Last week Dr. Daniela Walsh discussed the most common running injuries. It’s summer time and we all know that you guys want to get back on your feet as soon as possible. Look inside for helpful tips to see if your body is ready to get back to exercising after injury!

Physiotherapy photos

It’s summer time and I’ve been seeing many patients eagerly looking forward to getting back outside again and resuming the activity that makes their heart race in more ways than one.

Whatever your sport may be, if you are on the mend from an injury, here are some useful tips to be sure you are ready to pick up where you left off.

Clear it with your medical team. If you had an injury that was significant enough to see a doctor and/or rehabilitation specialist, be sure to check in with them. Their knowledge of your injury and “tissue healing” is very helpful in determining if the structures will be strong enough to endure return to sport.

Your body is still healing. Generally speaking, your body lays down a patchwork of scar tissue in the first 6 WEEKS after an injury—a very delicate period of healing. Then, for tissues such as muscle/bone, your body will continue to rehabilitate that same tissue for 1 year and slightly beyond. This process is even longer for nerve and brain tissue. So be sure to listen to your body.

Range of motion and strength restored. You should be able to perform all your daily activities without feeling restriction or weakness from your injured area.

Body weight testing. If your upper body was injured, you should be able to balance in a push-­-up position and tolerate an equal number of push—ups as before you were injured. For your lower body, standing on the injured limb for 20 seconds should be as balanced as the uninjured limb. Then, standing the injured leg, try bringing the opposite limb forward/back/left/right 10 times in each direction. This should feel equal on both sides.
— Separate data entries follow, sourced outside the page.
(* ===== verification/Domain.v ===== *)
(** * Run and attempt state machines ([src/services/api/domain.py])

    The two state enumerations with their transition tables, and the record
    methods [with_state], [with_result], [claimed], [with_heartbeat], [lost]. *)
From S2P Require Import Prelude PyText Protocol.
Open Scope list_scope.

Module RunState.
Inductive t :=
  | CREATED | QUEUED | DISPATCHING | RUNNING | RETRY_WAIT | CANCELLING
  | SUCCEEDED | FAILED | CANCELLED | TIMED_OUT | INFRA_ERROR.
#[global] Instance eq_dec : EqDecision t.
Proof. solve_decision. Defined.
End RunState.

Module AttemptState.
Inductive t :=
  | PENDING | CLAIMED | PREPARING | RUNNING | COLLECTING
  | SUCCEEDED | FAILED | CANCELLED | TIMED_OUT | INFRA_ERROR | LOST.
#[global] Instance eq_dec : EqDecision t.
Proof. solve_decision. Defined.
End AttemptState.

Definition RUN_TERMINAL : list RunState.t :=
  [RunState.SUCCEEDED; RunState.FAILED; RunState.CANCELLED; RunState.TIMED_OUT;
   RunState.INFRA_ERROR].
Definition ATTEMPT_TERMINAL : list AttemptState.t :=
  [AttemptState.SUCCEEDED; AttemptState.FAILED; AttemptState.CANCELLED;
   AttemptState.TIMED_OUT; AttemptState.INFRA_ERROR; AttemptState.LOST].
Definition ATTEMPT_LEASED : list AttemptState.t :=
  [AttemptState.CLAIMED; AttemptState.PREPARING; AttemptState.RUNNING; AttemptState.COLLECTING].

(** The value of [RUN_TRANSITIONS.get(current, set())]. *)
Definition RUN_TRANSITIONS (current : RunState.t) : list RunState.t :=
  match current with
  | RunState.CREATED => [RunState.QUEUED; RunState.CANCELLING]
  | RunState.QUEUED => [RunState.DISPATCHING; RunState.CANCELLING; RunState.FAILED;
                        RunState.TIMED_OUT; RunState.INFRA_ERROR]
  | RunState.DISPATCHING => [RunState.RUNNING; RunState.CANCELLING; RunState.FAILED;
                             RunState.TIMED_OUT; RunState.INFRA_ERROR]
  | RunState.RUNNING => [RunState.CANCELLING; RunState.SUCCEEDED; RunState.FAILED;
                         RunState.TIMED_OUT; RunState.INFRA_ERROR; RunState.RETRY_WAIT]
  | RunState.RETRY_WAIT => [RunState.QUEUED; RunState.CANCELLING; RunState.INFRA_ERROR]
  | RunState.CANCELLING => [RunState.CANCELLED; RunState.FAILED; RunState.TIMED_OUT;
                            RunState.INFRA_ERROR]
  | _ => []
  end.

(** The value of [ATTEMPT_TRANSITIONS.get(current, set())]. *)
Definition ATTEMPT_TRANSITIONS (current : AttemptState.t) : list AttemptState.t :=
  match current with
  | AttemptState.PENDING => [AttemptState.CLAIMED; AttemptState.CANCELLED]
  | AttemptState.CLAIMED => [AttemptState.PREPARING; AttemptState.CANCELLED;
                             AttemptState.INFRA_ERROR; AttemptState.LOST]
  | AttemptState.PREPARING => [AttemptState.RUNNING; AttemptState.CANCELLED;
                               AttemptState.INFRA_ERROR; AttemptState.LOST]
  | AttemptState.RUNNING => [AttemptState.COLLECTING; AttemptState.CANCELLED;
                             AttemptState.FAILED; AttemptState.TIMED_OUT;
                             AttemptState.INFRA_ERROR; AttemptState.LOST]
  | AttemptState.COLLECTING => ATTEMPT_TERMINAL
  | _ => []
  end.

Definition _transition {State} `{EqDecision State}
    (current target : State) (rules : State -> list State) : res State :=
  if bool_decide (target ∈ rules current) then Ok target else Err InvalidTransition.

Definition transition_run (current target : RunState.t) : res RunState.t :=
  _transition current target RUN_TRANSITIONS.

Definition transition_attempt (current target : AttemptState.t) : res AttemptState.t :=
  _transition current target ATTEMPT_TRANSITIONS.

Module RunRecord.
Record t := mk {
  id : uuid; engine : Engine.t; parameters : list (string * pyval);
  state : RunState.t; created_at : datetime; updated_at : datetime; state_version : Z }.

Definition with_state (now : datetime) (r : t) (target : RunState.t) : res t :=
  let? next_state := transition_run (state r) target in
  Ok (mk (id r) (engine r) (parameters r) next_state (created_at r) now
         (state_version r + 1)%Z).
End RunRecord.

Module AttemptRecord.
Record t := mk {
  id : uuid; run_id : uuid; state : AttemptState.t; created_at : datetime;
  updated_at : datetime; state_version : Z; outcome : option ResultOutcome.t;
  duration_ms : option Z; summary : option (list (string * pyval));
  completed_at : option datetime; runner_id : option string;
  heartbeat_at : option datetime; lease_expires_at : option datetime }.

(** [AttemptRecord(id, run_id, AttemptState.PENDING, now, now)]. *)
Definition pending (id run_id : uuid) (now : datetime) : t :=
  mk id run_id AttemptState.PENDING now now 0 None None None None None None None.

Definition with_state (now : datetime) (a : t) (target : AttemptState.t) : res t :=
  let? next_state := transition_attempt (state a) target in
  Ok (mk (id a) (run_id a) next_state (created_at a) now (state_version a + 1)%Z
         (outcome a) (duration_ms a) (summary a) (completed_at a) (runner_id a)
         (heartbeat_at a) (lease_expires_at a)).

Definition with_result (now : datetime) (a : t) (target : AttemptState.t)
    (result : ResultEnvelope.t) : res t :=
  if negb (bool_decide (ResultEnvelope.attempt_id result = id a))
     || negb (bool_decide (ResultEnvelope.run_id result = run_id a)) then
    Err (ValueError "result identity does not match the attempt")
  else
    let? next_state := transition_attempt (state a) target in
    Ok (mk (id a) (run_id a) next_state (created_at a) now (state_version a + 1)%Z
           (Some (ResultEnvelope.outcome result))
           (Some (ResultEnvelope.duration_ms result))
           (Some (thawed_pairs (ResultEnvelope.summary result)))
           (Some (ResultEnvelope.completed_at result))
           (runner_id a) (heartbeat_at a) (lease_expires_at a)).

(** [read] is the clock reading [with_state] makes. *)
Definition claimed (read : datetime) (a : t) (runner : string) (lease_seconds : Z)
    (now : datetime) : res t :=
  let identity := strip runner in
  if empty_str identity || (255 <? py_len identity)%Z then
    Err (ValueError "runner_id must contain 1 to 255 characters")
  else if (lease_seconds <=? 0)%Z then Err (ValueError "lease_seconds must be positive")
  else
    let? c := with_state read a AttemptState.CLAIMED in
    let? expires := add_seconds now lease_seconds in
    Ok (mk (id c) (run_id c) (state c) (created_at c) (updated_at c) (state_version c)
           (outcome c) (duration_ms c) (summary c) (completed_at c)
           (Some identity) (Some now) (Some expires)).

Definition with_heartbeat (a : t) (runner : string) (lease_seconds : Z)
    (now : datetime) : res t :=
  if negb (bool_decide (state a ∈ ATTEMPT_LEASED)) then Err InvalidTransition
  else if negb (bool_decide (runner_id a = Some runner)) then
    Err (ValueError "runner identity does not own this attempt")
  else if match lease_expires_at a with None => true | Some l => (l <=? now)%Z end then
    Err InvalidTransition
  else if (lease_seconds <=? 0)%Z then Err (ValueError "lease_seconds must be positive")
  else
    let? expires := add_seconds now lease_seconds in
    Ok (mk (id a) (run_id a) (state a) (created_at a) now (state_version a)
           (outcome a) (duration_ms a) (summary a) (completed_at a)
           (runner_id a) (Some now) (Some expires)).

Definition lost (read : datetime) (a : t) (now : datetime) : res t :=
  let? l := with_state read a AttemptState.LOST in
  Ok (mk (id l) (run_id l) (state l) (created_at l) (updated_at l) (state_version l)
         (Some ResultOutcome.INFRA_ERROR) (duration_ms l)
         (Some [("reason", PStr "runner_lease_expired")]) (Some now)
         (runner_id l) (heartbeat_at l) (lease_expires_at l)).
End AttemptRecord.

Module EventRecord.
Record t := mk {
  cursor : Z; event_id : uuid; run_id : uuid; attempt_id : uuid; engine : Engine.t;
  seq : Z; occurred_at : datetime; type : EventType.t; payload : list (string * pyval) }.
End EventRecord.

Module ArtifactRecord.
Record t := mk {
  id : uuid; run_id : uuid; attempt_id : uuid; kind : string; name : string;
  content_type : string; size_bytes : Z; storage_key : string; created_at : datetime }.
#[global] Instance eq_dec : EqDecision t.
Proof. solve_decision. Defined.
End ArtifactRecord.

(** ** Lemmas *)

Lemma transition_run_Ok s t u :
  transition_run s t = Ok u <-> u = t /\ t ∈ RUN_TRANSITIONS s.
Proof.
  unfold transition_run, _transition. case_bool_decide; split; try done.
  - by intros [= <-].
  - by intros [-> _].
  - by intros [_ ?].
Qed.

Lemma transition_attempt_Ok s t u :
  transition_attempt s t = Ok u <-> u = t /\ t ∈ ATTEMPT_TRANSITIONS s.
Proof.
  unfold transition_attempt, _transition. case_bool_decide; split; try done.
  - by intros [= <-].
  - by intros [-> _].
  - by intros [_ ?].
Qed.

(** A terminal state has no successor, and only terminal states have none. *)
Lemma run_terminal_stuck s : s ∈ RUN_TERMINAL <-> RUN_TRANSITIONS s = [].
Proof. destruct s; simpl; split; intros; try done; set_solver. Qed.

Lemma attempt_terminal_stuck s : s ∈ ATTEMPT_TERMINAL <-> ATTEMPT_TRANSITIONS s = [].
Proof. destruct s; simpl; split; intros; try done; set_solver. Qed.

(** How far a run is from the end of its life.  Only [RETRY_WAIT -> QUEUED] goes back. *)
Definition run_rank (s : RunState.t) : nat :=
  match s with
  | RunState.CREATED => 6 | RunState.QUEUED => 5 | RunState.DISPATCHING => 4
  | RunState.RUNNING => 3 | RunState.RETRY_WAIT => 2 | RunState.CANCELLING => 1 | _ => 0
  end%nat.

Lemma run_rank_decreases s t :
  t ∈ RUN_TRANSITIONS s -> (run_rank t < run_rank s)%nat \/ (s = RunState.RETRY_WAIT /\ t = RunState.QUEUED).
Proof.
  destruct s; simpl; rewrite ?elem_of_cons, ?elem_of_nil; intros H;
    repeat destruct H as [->|H]; simpl; try lia; try done; auto.
Qed.

Definition attempt_rank (s : AttemptState.t) : nat :=
  match s with
  | AttemptState.PENDING => 5 | AttemptState.CLAIMED => 4 | AttemptState.PREPARING => 3
  | AttemptState.RUNNING => 2 | AttemptState.COLLECTING => 1 | _ => 0
  end%nat.

Lemma attempt_rank_decreases s t :
  t ∈ ATTEMPT_TRANSITIONS s -> (attempt_rank t < attempt_rank s)%nat.
Proof.
  destruct s; simpl; unfold ATTEMPT_TERMINAL; rewrite ?elem_of_cons, ?elem_of_nil; intros H;
    repeat destruct H as [->|H]; simpl; try lia; done.
Qed.

Lemma run_with_state_Ok now r t r' :
  RunRecord.with_state now r t = Ok r' ->
  t ∈ RUN_TRANSITIONS (RunRecord.state r) /\ RunRecord.state r' = t
  /\ RunRecord.id r' = RunRecord.id r
  /\ RunRecord.engine r' = RunRecord.engine r
  /\ RunRecord.parameters r' = RunRecord.parameters r
  /\ RunRecord.created_at r' = RunRecord.created_at r
  /\ RunRecord.state_version r' = (RunRecord.state_version r + 1)%Z.
Proof.
  unfold RunRecord.with_state. intros (s & [-> Hs]%transition_run_Ok & [= <-])%rbind_Ok.
  by split_and!.
Qed.

Lemma run_with_state_defined now r t :
  t ∈ RUN_TRANSITIONS (RunRecord.state r) -> exists r', RunRecord.with_state now r t = Ok r'.
Proof.
  intros Ht. unfold RunRecord.with_state, transition_run, _transition.
  rewrite bool_decide_true by done. simpl. by eexists.
Qed.

Lemma run_with_state_Err now r t e :
  RunRecord.with_state now r t = Err e ->
  e = InvalidTransition /\ t ∉ RUN_TRANSITIONS (RunRecord.state r).
Proof.
  unfold RunRecord.with_state, transition_run, _transition.
  case_bool_decide; simpl; [done |]. by intros [= <-].
Qed.

(** What an operation on an attempt never changes. *)
Definition attempt_frame (a a' : AttemptRecord.t) : Prop :=
  AttemptRecord.id a' = AttemptRecord.id a
  /\ AttemptRecord.run_id a' = AttemptRecord.run_id a
  /\ AttemptRecord.created_at a' = AttemptRecord.created_at a.

Lemma attempt_with_state_Ok now a t a' :
  AttemptRecord.with_state now a t = Ok a' ->
  t ∈ ATTEMPT_TRANSITIONS (AttemptRecord.state a) /\ AttemptRecord.state a' = t
  /\ attempt_frame a a' /\ AttemptRecord.runner_id a' = AttemptRecord.runner_id a
  /\ AttemptRecord.lease_expires_at a' = AttemptRecord.lease_expires_at a.
Proof.
  unfold AttemptRecord.with_state, attempt_frame.
  intros (s & [-> Hs]%transition_attempt_Ok & [= <-])%rbind_Ok. by split_and!.
Qed.

Lemma attempt_with_result_Ok now a t r a' :
  AttemptRecord.with_result now a t r = Ok a' ->
  t ∈ ATTEMPT_TRANSITIONS (AttemptRecord.state a) /\ AttemptRecord.state a' = t
  /\ attempt_frame a a'
  /\ ResultEnvelope.attempt_id r = AttemptRecord.id a
  /\ ResultEnvelope.run_id r = AttemptRecord.run_id a
  /\ AttemptRecord.outcome a' = Some (ResultEnvelope.outcome r).
Proof.
  unfold AttemptRecord.with_result, attempt_frame. case_match eqn:E; [done |].
  intros (s & [-> Hs]%transition_attempt_Ok & [= <-])%rbind_Ok. bool_prop. by split_and!.
Qed.

Lemma attempt_claimed_Ok rd a r n now a' :
  AttemptRecord.claimed rd a r n now = Ok a' ->
  AttemptRecord.state a = AttemptState.PENDING
  /\ AttemptRecord.state a' = AttemptState.CLAIMED /\ attempt_frame a a'
  /\ AttemptRecord.runner_id a' = Some (strip r) /\ (0 < n)%Z
  /\ AttemptRecord.lease_expires_at a' = Some (now + n * 1000000)%Z.
Proof.
  unfold AttemptRecord.claimed. case_match; [done |]. case_match eqn:E; [done |].
  intros (c & (Ht & Hs & Hf & _)%attempt_with_state_Ok & (x & Hx & [= <-])%rbind_Ok)%rbind_Ok.
  unfold add_seconds in Hx. py_inv Hx. bool_prop.
  assert (AttemptRecord.state a = AttemptState.PENDING).
  { destruct (AttemptRecord.state a); simpl in Ht; [done |..]; set_solver. }
  unfold attempt_frame in *. simpl. destruct Hf as (?&?&?). split_and!; done.
Qed.

Lemma attempt_with_heartbeat_Ok a r n now a' :
  AttemptRecord.with_heartbeat a r n now = Ok a' ->
  AttemptRecord.state a ∈ ATTEMPT_LEASED /\ AttemptRecord.state a' = AttemptRecord.state a
  /\ attempt_frame a a' /\ AttemptRecord.runner_id a = Some r
  /\ AttemptRecord.runner_id a' = Some r
  /\ (exists l, AttemptRecord.lease_expires_at a = Some l /\ now < l)%Z
  /\ AttemptRecord.lease_expires_at a' = Some (now + n * 1000000)%Z /\ (0 < n)%Z.
Proof.
  unfold AttemptRecord.with_heartbeat. intros H. repeat case_match; try done.
  apply rbind_Ok in H as (x & Hx & [= <-]). unfold add_seconds in Hx. py_inv Hx.
  bool_prop. unfold attempt_frame; simpl. split_and!; try done. eauto.
Qed.

Lemma attempt_lost_Ok rd a now a' :
  AttemptRecord.lost rd a now = Ok a' ->
  AttemptState.LOST ∈ ATTEMPT_TRANSITIONS (AttemptRecord.state a)
  /\ AttemptRecord.state a' = AttemptState.LOST /\ attempt_frame a a'
  /\ AttemptRecord.outcome a' = Some ResultOutcome.INFRA_ERROR.
Proof.
  unfold AttemptRecord.lost.
  intros (l & (Ht & Hs & Hf & _)%attempt_with_state_Ok & [= <-])%rbind_Ok.
  by split_and!.
Qed.

Lemma leased_can_be_lost s :
  s ∈ ATTEMPT_LEASED -> AttemptState.LOST ∈ ATTEMPT_TRANSITIONS s.
Proof. destruct s; unfold ATTEMPT_LEASED; simpl; unfold ATTEMPT_TERMINAL; set_solver. Qed.

Lemma attempt_lost_defined rd a now :
  AttemptRecord.state a ∈ ATTEMPT_LEASED -> exists a', AttemptRecord.lost rd a now = Ok a'.
Proof.
  intros H%leased_can_be_lost.
  unfold AttemptRecord.lost, AttemptRecord.with_state, transition_attempt, _transition.
  rewrite bool_decide_true by done. simpl. by eexists.
Qed.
Hopping. For lower extremity injuries, you should feel comfortable hopping on that limb. Do not try unless you are cleared by your medical professional.

Resume your sport gradually. Slowly build up general endurance, and sport specific drill from one to two days per week to your normal frequency. Then continue to build 1. Intensity,  2. Frequency, 3. Duration. Finally, start to be active non—competitively with others and then return to a competitive level.


Reference:  Plinsky, 2013 GLATA
The opinion expressed in this column is not intended as a substitute for medical professional direction, but is to be used for informational purposes only. A physician should always be consulted for any health problem.